The characters came from Puerto Rico, Cuba, and the Dominican Republic. Yet all of them had lived in New York for years hardly even noticed as somehow out-of-place. Like many of their real-life counterparts, those the Trumpists call “invaders” were marvelous singers and dancers. Each had a story of family idiosyncrasy, love, economic struggle and high aspiration.

Countering Trump’s cheap clap-trap, “In the Heights” underlined the unmistakable gift-to-America brought by its Latinix citizens. They are hard workers with lofty aspirations, and rich cultures with enviable family values, joy, music, dance, colorful language, resourcefulness, patience and faith. They love their children and grandparents. They scrimp and scrape and help each other with their meager resources. With patience and faith, they endure blackouts (recalling months without power in post-Maria Puerto Rico) that render them powerless in more ways than one, without diminishing their indominable carnival spirits.

Capturing all of that, and following the triumph of “Hamilton,” this earlier musical by Lin Manuel Miranda once again displays the author’s unmistakable genius. (Its first draft was written when he was only 19 years of age.) Its main storyline belongs to Nina Rosario, the first in her family to attend college. Her whole barrio is proud of her and her scholarship to Stanford.
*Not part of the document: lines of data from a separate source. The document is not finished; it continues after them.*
(** Publishing an entry behind the queue. *)
Lemma rq_publish e b : zlen q < r_capacity r -> H + zlen q + 1 < 2 ^ 64 ->
  ∃ es, store_slot (r_entries r) (u32 (Z.land (r_tail r) (r_mask r))) e = Some es ∧
    rq_rep (ring_publish r es b) H (q ++ [e]).
Proof.
  intros Hlt Hw. pose proof rq_cap as [Hc Hc']. pose proof rq_start.
  pose proof (slot_lt (r_capacity r) (H + zlen q) Hc).
  rewrite rq_mask_slot, u32_small
    by (pose proof (slot_lt (r_capacity r) (r_tail r) Hc); lia).
  rewrite rq_store_slot, (rq_tail _ _ _ R). eexists; split; [done|].
  split; cbn; try apply R.
  - by apply ring_rep_snoc; [apply R|].
  - rewrite (rq_tail _ _ _ R), length_app, u64_small by (cbn; lia). cbn. lia.
  - rewrite length_app. cbn. lia.
Qed.

Lemma rq_peek : spsc_ring_peek r
  = match q with [] => None | _ => Some (H mod r_capacity r) end.
Proof.
  unfold spsc_ring_peek.
  rewrite rq_mask_slot, (rq_head _ _ _ R), (rq_tail _ _ _ R), Z.geb_leb.
  destruct q; case_bool; cbn in *; (done || lia).
Qed.
End rq.

Lemma rq_head_entry r H e q : rq_rep r H (e :: q) ->
  r_entries r !! Z.to_nat (H mod r_capacity r) = Some e.
Proof. intros R. by apply ring_rep_head with q, R. Qed.
(** ** Properties *)

(** C8. Lossless FIFO: whatever the interleaving of pushes (ring or overflow),
    refills and pops, the messages accepted are, in order, the messages delivered
    followed by those in flight, and the ring count plus the overflow depth is the
    number in flight. *)
Theorem channel_fifo h0 cap c0 ls c :
  is_pow2 cap -> chan_new h0 cap = Some c0 -> chan_steps c0 ls c ->
  zlen ls < 2 ^ 64 ->
  ∃ rest, pushed_msgs ls = popped_msgs ls ++ rest ∧
    zlen rest = spsc_ring_count (c_ring c) + o_depth (c_ovf c).
Proof.
  intros Hp E Hs Hw. destruct (run_inv_steps h0 cap c0 ls c Hp E Hs Hw)
    as (q1 & q2 & ms & R & Ep & _ & _).
  exists ms. split; [done|]. rewrite (chan_rep_count R), (cr_depth _ _ _ _ _ _ R).
  by rewrite (rq_count _ _ _ (cr_ring _ _ _ _ _ _ R)).
Qed.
However, she disappoints herself and her parents when she secretly drops out in March of her first year, because the work necessary just to pay for her books cut so deeply into her study time. (By the way, her bio reminded me of the students I taught over my 40 years of teaching in Appalachia’s Berea College in Kentucky. Its familiarity brought tears to my eyes.)  

Returning home for summer vacation, Nina causes a family crisis, when she finally informs her parents that she has lost her scholarship. Initial parental chagrin and anger soon turns into resolve to sell the family taxi cab business in order to finance their daughter’s college costs.

Meanwhile, Nina falls in love with Benny, an African-American who works for Nina’s father and the only one in the story who does not speak Spanish. Nina’s parents’ own prejudice doesn’t allow them to see Benny as worthy of their daughter. But Benny too has his own aspirations. He wants to learn Spanish. He wants to start his own business. He’s serious – and deeply in love with Nina. Their duet, “Sunrise,” makes that touching point.

But in the end, it’s elderly Claudia, the matriarch recognized as abuela by everyone in the barrio who saves the day.  Before her sudden passing, she wins the lottery and immediately shares it with her grandson, who in turn shares it with others. Her image and spirit rendered permanent by the barrio’s graffiti artist prevents the neighborhood from disintegrating. Her memory successfully overcomes the centrifugal force of poverty, crime, and economic hardship. The strength of such family ties, memories and tradition hung like a bright shadow over the entire performance.

Not surprisingly, and thanks, I’m guessing, to their art-friendly context, Westporters accepted all of that with open arms and a standing ovation. It was as if the audience recognized themselves in these on-stage first- and second-generation immigrants. And of course they did – precisely because that’s what all of our families are or have just recently been.

Too easily we forget that. We’re all immigrants, aren’t we? At the most basic level, our ancestors were absolutely no different in any way from those we Westporters watched on stage. We’re no different from those our “leaders” fear and cage.

Yesterday’s audience thankfully realized that those Mr. Trump calls “invaders” deserve welcome, appreciation, and standing ovations reserved for the local “celebrities” whose families themselves were once immigrants like those now living in Washington Heights.

Everyone deserves the honor now given to Lin Manuel Miranda. Everyone merits the response we all gave the Country Playhouse yesterday afternoon. That’s the lesson my new neighbors taught me on Mothers’ Day in their hallowed theater.